Burma was annexed in a period during which a minority Conservative administration was in power; it is doubtful if such a decisive expansion of the British Empire would have been accomplished under a Liberal government. It is also interesting to note that, during the parliamentary debate on issues arising out of the annexation, it was Liberal MPs from Scotland and Wales who were most vocal in denouncing Randolph Churchill's bold stroke of imperial policy.

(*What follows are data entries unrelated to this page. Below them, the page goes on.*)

(** * ATmega soldering station: a shallow embedding of [software/src/main.cpp]

    The firmware is one translation unit of global variables and functions
    for an ATmega328p (avr-gcc: [int] is 16 bits wide, [long] 32 bits,
    [uint16_t] is [unsigned int]).  Integers are modelled as [Z] with the
    wrap-around of their C type written out; the [double] variables of the
    temperature path are modelled as exact rationals [Q] (no rounding), and
    a conversion from [double] to an integer type truncates towards zero.
    The supply voltage of [getVIN] is the integer part of a quotient that
    rounding can move across an integer, so [getVIN] is computed in the
    32-bit [double] of avr-gcc (IEEE 754 single precision).

    Hardware is modelled by what the code observes of it: an analog
    conversion is the value read from the [ADC] register, the heater is the
    last duty written to [CONTROL_PIN], the EEPROM is a finite map from
    addresses to bytes, and the answers of the menu screens are inputs of
    the functions that ask for them. *)

From Stdlib Require Import ZArith QArith Qround Qabs Lia Lqa Bool.
From Stdlib Require Import Floats.SpecFloat.
From stdpp Require Import base option list gmap.

Local Open Scope Z_scope.

(* ===================================================================== *)
(** * Machine integers and loops *)
(* ===================================================================== *)

(** Conversion to [uint8_t] and [uint16_t]. *)
Definition uint8 (z : Z) : Z := z mod 256.
Definition uint16 (z : Z) : Z := z mod 65536.

(** Conversion to the 16-bit signed [int] (two's complement, as avr-gcc
    implements it). *)
Definition int16 (z : Z) : Z := (z + 32768) mod 65536 - 32768.

(** [bool] to integer and back, as C converts them. *)
Definition of_bool (b : bool) : Z := if b then 1 else 0.
Definition to_bool (z : Z) : bool := negb (z =? 0).

(** Conversion from [double] to an integer: truncation towards zero. *)
Definition Qtruncate (q : Q) : Z := Z.quot (Qnum q) (Zpos (Qden q)).

(** Comparison of two [double]s. *)
Definition Qltb (x y : Q) : bool := negb (Qle_bool y x).

(** [for (i = lo; n iterations; i++) body], threading the state [s]. *)
Fixpoint for_loop {St : Type} (n : nat) (i : Z) (body : Z -> St -> St) (s : St) : St :=
  match n with
  | O => s
  | S n' => for_loop n' (i + 1) body (body i s)
  end.

(** [for (i = lo; i < hi; i++) body]. *)
Definition for_range {St : Type} (lo hi : Z) (body : Z -> St -> St) (s : St) : St :=
  for_loop (Z.to_nat (hi - lo)) lo body s.

(** Arduino's [constrain(x, lo, hi)] macro. *)
Definition constrain (x lo hi : Z) : Z :=
  if x <? lo then lo else if hi <? x then hi else x.

(* ===================================================================== *)
(** * Constants of the firmware *)
(* ===================================================================== *)

Definition ROTARY_TYPE : Z := 1.
(** * LBDserver project API: a shallow embedding of the lifecycle coordinator

    The handlers of the project API (createProject, deleteProject,
    queryProject, findProjectData, createNamedGraph, uploadDocumentToProject and
    their helpers) are embedded as functions in a small state-and-exception
    monad.  The two stores are external collaborators: every call to them is
    answered by an oracle and recorded in a trace, so that statements such as
    "the repository is deleted again" or "nothing is dispatched to the graph
    store" are statements about that trace. *)

From Stdlib Require Import ZArith Lia Bool List.
From stdpp Require Import base strings list gmap.

Open Scope string_scope.
Open Scope list_scope.
Open Scope Z_scope.

(** ** JavaScript strings as sequences of UTF-16 code units

    Only the text of a SPARQL query needs this level of detail, because
    [encodeURIComponent] looks at code units. *)
Module JsString.

Definition code_unit := Z.
Definition t := list code_unit.

Definition of_string (s : string) : t :=
  (λ a, Z.of_nat (Ascii.nat_of_ascii a)) <$> String.list_ascii_of_string s.

(** [String.prototype.toLowerCase], exact on the ASCII range.  Outside it
    the function leaves the unit alone.  The real function maps other cased
    letters to other non-ASCII units, and the only non-ASCII units it sends
    to something with an ASCII letter are U+0130 (to [i] followed by U+0307)
    and U+212A (to [k]); none of that can create or destroy an occurrence
    of [select], [insert] or [delete], which are the only things the gate
    looks for in a lower-cased string. *)
Definition lower_unit (c : code_unit) : code_unit :=
  if (65 <=? c) && (c <=? 90) then c + 32 else c.

Definition toLowerCase (s : t) : t := lower_unit <$> s.

Fixpoint startsWith (s tok : t) {struct tok} : bool :=
  match tok, s with
  | [], _ => true
  | _ :: _, [] => false
  | x :: tok', y :: s' => (x =? y) && startsWith s' tok'
  end.

(** [String.prototype.includes]: [tok] occurs somewhere in [s]. *)
Fixpoint includes (s tok : t) : bool :=
  startsWith s tok ||
  match s with
  | [] => false
  | _ :: s' => includes s' tok
  end.

(** *** encodeURIComponent (ECMA-262, Encode with the unreserved set) *)

Definition is_alpha (c : code_unit) : bool :=
  ((65 <=? c) && (c <=? 90)) || ((97 <=? c) && (c <=? 122)).
Definition is_digit (c : code_unit) : bool := (48 <=? c) && (c <=? 57).

(** The marks [- _ . ! ~ * ' ( )]. *)
Definition is_mark (c : code_unit) : bool :=
  existsb (Z.eqb c) [45; 95; 46; 33; 126; 42; 39; 40; 41].

Definition unreserved (c : code_unit) : bool :=
  is_alpha c || is_digit c || is_mark c.

Definition is_high_surrogate (c : code_unit) : bool := (0xD800 <=? c) && (c <=? 0xDBFF).
Definition is_low_surrogate (c : code_unit) : bool := (0xDC00 <=? c) && (c <=? 0xDFFF).

(** An upper-case hexadecimal digit, as a code unit. *)
Definition hex_digit (n : Z) : code_unit :=
  if n <? 10 then 48 + n else 55 + n.

(** One octet as [%XX]. *)
Definition escape_octet (b : Z) : t :=
  [37; hex_digit (Z.shiftr b 4); hex_digit (Z.land b 15)].

Definition utf8 (cp : Z) : list Z :=
  if cp <? 0x80 then [cp]
  else if cp <? 0x800 then
    [Z.lor 0xC0 (Z.shiftr cp 6); Z.lor 0x80 (Z.land cp 0x3F)]
  else if cp <? 0x10000 then
    [Z.lor 0xE0 (Z.shiftr cp 12);
     Z.lor 0x80 (Z.land (Z.shiftr cp 6) 0x3F);
     Z.lor 0x80 (Z.land cp 0x3F)]
  else
    [Z.lor 0xF0 (Z.shiftr cp 18);
     Z.lor 0x80 (Z.land (Z.shiftr cp 12) 0x3F);
     Z.lor 0x80 (Z.land (Z.shiftr cp 6) 0x3F);
     Z.lor 0x80 (Z.land cp 0x3F)].

Definition escape_code_point (cp : Z) : t :=
  concat (escape_octet <$> utf8 cp).

Definition surrogate_pair (hi lo : code_unit) : Z :=
  (hi - 0xD800) * 0x400 + (lo - 0xDC00) + 0x10000.

(** [None] is the URIError thrown for a lone surrogate. *)
Fixpoint encodeURIComponent (s : t) : option t :=
  match s with
  | [] => Some []
  | c :: r =>
      if unreserved c then cons c <$> encodeURIComponent r
      else if is_low_surrogate c then None
      else if is_high_surrogate c then
        match r with
        | d :: r' =>
            if is_low_surrogate d
            then app (escape_code_point (surrogate_pair c d)) <$> encodeURIComponent r'
            else None
        | [] => None
        end
      else app (escape_code_point c) <$> encodeURIComponent r
  end.
(** * Bouncing ball: the per-frame update of [ball_animation.py]

    The program keeps the ball in module-level variables, moves it by its
    velocity once per frame, reverses a velocity component when the ball
    pokes through a wall, and redraws it on a canvas owned by [simplekit].

    The development has a typed layer and three transcriptions of
    [update] that each keep something the typed layer abstracts away.

    - The typed layer: the module's variables as a record of integers, the
      canvas as the list of calls it has received, and [update] as a
      sequence of statements over that world.
    - [Module Dyn]: the module's variables as Python keeps them, a
      dictionary from names to values, with name lookups and operators
      that can raise.
    - [Module Traced]: the typed statements with a trace of every write,
      test and canvas call, in order.
    - [Module Py]: the dictionary layer with Python's floats beside its
      integers and a canvas that may raise.

    Each transcription is related to the typed layer by a lemma that says
    it computes the same variables and the same canvas calls. *)

From Stdlib Require Import ZArith Lia List.
From Stdlib Require Import SpecFloat.
From stdpp Require Import base gmap strings.
Import ListNotations.

Local Open Scope Z_scope.

(** ** The canvas collaborator

    [simplekit] is outside the repository; of a canvas we keep the calls it
    receives, oldest first. *)

Inductive canvas_call : Type :=
| Clear                                          (* canvas.clear() *)
| Circle (x y radius : Z) (fill : string)        (* canvas.circle(x, y, radius, fill=...) *)
| Flush.                                         (* canvas.update() *)

(** ** The module's variables (lines 4-14) *)

Record globals : Type := Globals {
  WIDTH : Z;
  HEIGHT : Z;
  ball_x : Z;
  ball_y : Z;
  ball_radius : Z;
  dx : Z;
  dy : Z;
  ball_color : string
}.

Record world : Type := World {
  vars : globals;
  canvas : list canvas_call
}.

(** Assignments to the four names [update] declares [global]. *)

Definition set_ball_x (v : Z) (g : globals) : globals :=
  Globals (WIDTH g) (HEIGHT g) v (ball_y g) (ball_radius g) (dx g) (dy g) (ball_color g).

Definition set_ball_y (v : Z) (g : globals) : globals :=
  Globals (WIDTH g) (HEIGHT g) (ball_x g) v (ball_radius g) (dx g) (dy g) (ball_color g).

Definition set_dx (v : Z) (g : globals) : globals :=
  Globals (WIDTH g) (HEIGHT g) (ball_x g) (ball_y g) (ball_radius g) v (dy g) (ball_color g).

Definition set_dy (v : Z) (g : globals) : globals :=
  Globals (WIDTH g) (HEIGHT g) (ball_x g) (ball_y g) (ball_radius g) (dx g) v (ball_color g).

(** ** Statements

    A statement transforms the world; an expression reads the variables. *)

Definition stmt : Type := world -> world.
Definition expr (A : Type) : Type := globals -> A.

Definition seq (s1 s2 : stmt) : stmt := fun w => s2 (s1 w).

Definition assign (set : Z -> globals -> globals) (e : expr Z) : stmt :=
  fun w => World (set (e (vars w)) (vars w)) (canvas w).

Definition when (c : expr bool) (body : stmt) : stmt :=
  fun w => if c (vars w) then body w else w.

Definition call (c : expr canvas_call) : stmt :=
  fun w => World (vars w) (canvas w ++ [c (vars w)]).

Declare Scope stmt_scope.
Delimit Scope stmt_scope with stmt.
Notation "s1 ;; s2" := (seq s1 s2)
  (at level 100, s2 at level 200, right associativity) : stmt_scope.

(** ** [update] (lines 16-36) *)

(* if ball_x + ball_radius > WIDTH or ball_x - ball_radius < 0 *)
Definition hits_x : expr bool :=
  fun g => (ball_x g + ball_radius g >? WIDTH g) || (ball_x g - ball_radius g <? 0).

(* if ball_y + ball_radius > HEIGHT or ball_y - ball_radius < 0 *)
Definition hits_y : expr bool :=
  fun g => (ball_y g + ball_radius g >? HEIGHT g) || (ball_y g - ball_radius g <? 0).

(* lines 24-25 *)
Definition bounce_x : stmt := when hits_x (assign set_dx (fun g => - dx g)).

(* lines 26-27 *)
Definition bounce_y : stmt := when hits_y (assign set_dy (fun g => - dy g)).

Definition update : stmt :=
  (assign set_ball_x (fun g => ball_x g + dx g) ;;
   assign set_ball_y (fun g => ball_y g + dy g) ;;
   bounce_x ;;
   bounce_y ;;
   call (fun _ => Clear) ;;
   call (fun g => Circle (ball_x g) (ball_y g) (ball_radius g) (ball_color g)) ;;
   call (fun _ => Flush))%stmt.

(** The two halves of the body: the arithmetic of lines 20-27 and the
    canvas calls of lines 30-36. *)

Definition move_and_bounce : stmt :=
  (assign set_ball_x (fun g => ball_x g + dx g) ;;
   assign set_ball_y (fun g => ball_y g + dy g) ;;
   bounce_x ;;
   bounce_y)%stmt.

Definition redraw : stmt :=
  (call (fun _ => Clear) ;;
   call (fun g => Circle (ball_x g) (ball_y g) (ball_radius g) (ball_color g)) ;;
   call (fun _ => Flush))%stmt.

(** The animation driver calls [update] once per frame. *)

Fixpoint frames (n : nat) (w : world) : world :=
  match n with
  | O => w
  | S k => frames k (update w)
  end.

(** The world after the module body has run and before the first frame. *)

Definition initial_globals : globals :=
  let W := 800 in
  let H := 600 in
  Globals W H (W / 2) (H / 2) 20 5 5 "red".

Definition initial : world := World initial_globals [].


(** The worlds of the spec's scenarios B and C: the canvas and ball of the
    program, with the position and velocity the scenario starts from. *)
Definition placed (x y vx vy : Z) : world :=
  World (Globals 800 600 x y 20 vx vy "red") [].

(** ** The invariant of the run from [initial]

    On each axis the centre stays on the 5-pixel grid, at most 5 pixels
    past the point where the ball touches a wall, and whenever it is past
    that point the velocity already points back into the canvas. *)

Definition on_track (limit p v : Z) : Prop :=
  (exists k, p = 5 * k) /\
  15 <= p <= limit - 15 /\
  (v = 5 \/ v = -5) /\
  (p = limit - 15 -> v = -5) /\
  (p = 15 -> v = 5).

Definition invariant (g : globals) : Prop :=
  WIDTH g = 800 /\ HEIGHT g = 600 /\ ball_radius g = 20 /\
  on_track 800 (ball_x g) (dx g) /\
  on_track 600 (ball_y g) (dy g).

(** On one axis, the disc lies between the two walls: neither side is
    past its edge of the canvas. *)

Definition within (limit radius p : Z) : Prop :=
  0 <= p - radius /\ p + radius <= limit.

(** ** Vocabulary for runs from arbitrary states *)

(** The three calls one frame sends, for the variables it ends with. *)

Definition frame_calls (g : globals) : list canvas_call :=
  [Clear; Circle (ball_x g) (ball_y g) (ball_radius g) (ball_color g); Flush].

(** On one axis, the disc is past a wall: the condition of lines 24 and 26
    as a proposition. *)

Definition past_wall (limit radius p : Z) : Prop :=
  p + radius > limit \/ p - radius < 0.

(** On one axis, the disc is at most one step past a wall, and if it is
    past one, the velocity points back towards the canvas. *)

Definition safe (limit radius p v : Z) : Prop :=
  radius - Z.abs v <= p <= limit - radius + Z.abs v /\
  (p + radius > limit -> v < 0) /\
  (p - radius < 0 -> v > 0).

(** The variables alone, one frame on: the canvas does not feed back into
    them. *)

Definition step (g : globals) : globals := vars (update (World g [])).

Fixpoint steps (n : nat) (g : globals) : globals :=
  match n with
  | O => g
  | S k => steps k (step g)
  end.

(** The same scene with the axes exchanged, and reflected left to right. *)

Definition transpose (g : globals) : globals :=
  Globals (HEIGHT g) (WIDTH g) (ball_y g) (ball_x g) (ball_radius g)
          (dy g) (dx g) (ball_color g).

Definition mirror (g : globals) : globals :=
  Globals (WIDTH g) (HEIGHT g) (WIDTH g - ball_x g) (ball_y g) (ball_radius g)
          (- dx g) (dy g) (ball_color g).

(** ** The dynamic layer

    Python keeps the module's variables in a dictionary and checks types
    when an operator runs.  Here [update] is transcribed once more, over
    that dictionary, with every name lookup and operator able to raise. *)

Module Dyn.

Inductive val : Type :=
| VInt (n : Z)
| VStr (s : string)
| VCanvas.                       (* the object made by sk.Canvas(WIDTH, HEIGHT) *)

Inductive exn : Type :=
| NameError (x : string)
| TypeError
| AttributeError.

Inductive dcall : Type :=
| DClear
| DCircle (x y radius fill : val)
| DFlush.

Record dworld : Type := DWorld {
  dvars : gmap string val;
  dcanvas : list dcall
}.

Inductive outcome (A : Type) : Type :=
| Ok (a : A) (w : dworld)
| Raise (e : exn).
Arguments Ok {A} a w.
Arguments Raise {A} e.

Definition exec (A : Type) : Type := dworld -> outcome A.

Definition ret {A} (a : A) : exec A := fun w => Ok a w.

Definition bind {A B} (m : exec A) (k : A -> exec B) : exec B :=
  fun w => match m w with
           | Ok a w' => k a w'
           | Raise e => Raise e
           end.

Definition raise {A} (e : exn) : exec A := fun _ => Raise e.

Declare Scope exec_scope.
Delimit Scope exec_scope with exec.
Notation "'let*' x ':=' c1 'in' c2" := (bind c1 (fun x => c2))
  (at level 10, x name, c1 at level 100, c2 at level 200) : exec_scope.
Notation "c1 ;; c2" := (bind c1 (fun _ => c2))
  (at level 100, c2 at level 200, right associativity) : exec_scope.
Local Open Scope exec_scope.

(** Operators, on the values the module holds.  A canvas supports none
    of them. *)

Definition add (a b : val) : exec val :=
  match a, b with
  | VInt m, VInt n => ret (VInt (m + n))
  | VStr s, VStr t => ret (VStr (s ++ t))
  | _, _ => raise TypeError
  end.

William Hunter, the MP for Aberdeen North, was a professor of Roman law at University College London. Born in 1844, he had just been elected to Parliament in 1885, at the age of forty-one. A brilliant Scottish lawyer,
he began his parliamentary career by moving an amendment to a bill ‘expressing regret that the revenues of India had been applied to defray the expenses of the military operations in Ava without the consent of Parliament'. With his keen lawyer's mind, Hunter spoke very bluntly about the Conservative government's latest imperial adventure. He saw that ‘a great territory had been added to this Empire without the consent of the people of Burmah, and without the consent of the people of England'. More particularly, the government had ‘met overwhelming defeat in Ireland, Scotland, and Wales' and there had been no parliamentary consent given to use money from the government of India against Thibaw and his cronies in Mandalay. Hunter made an impassioned plea in support of subject colonial peoples everywhere when he said that the ‘Burmese people, like all other peoples, would rather bear the vices of their native rulers than the virtues of foreign officials'.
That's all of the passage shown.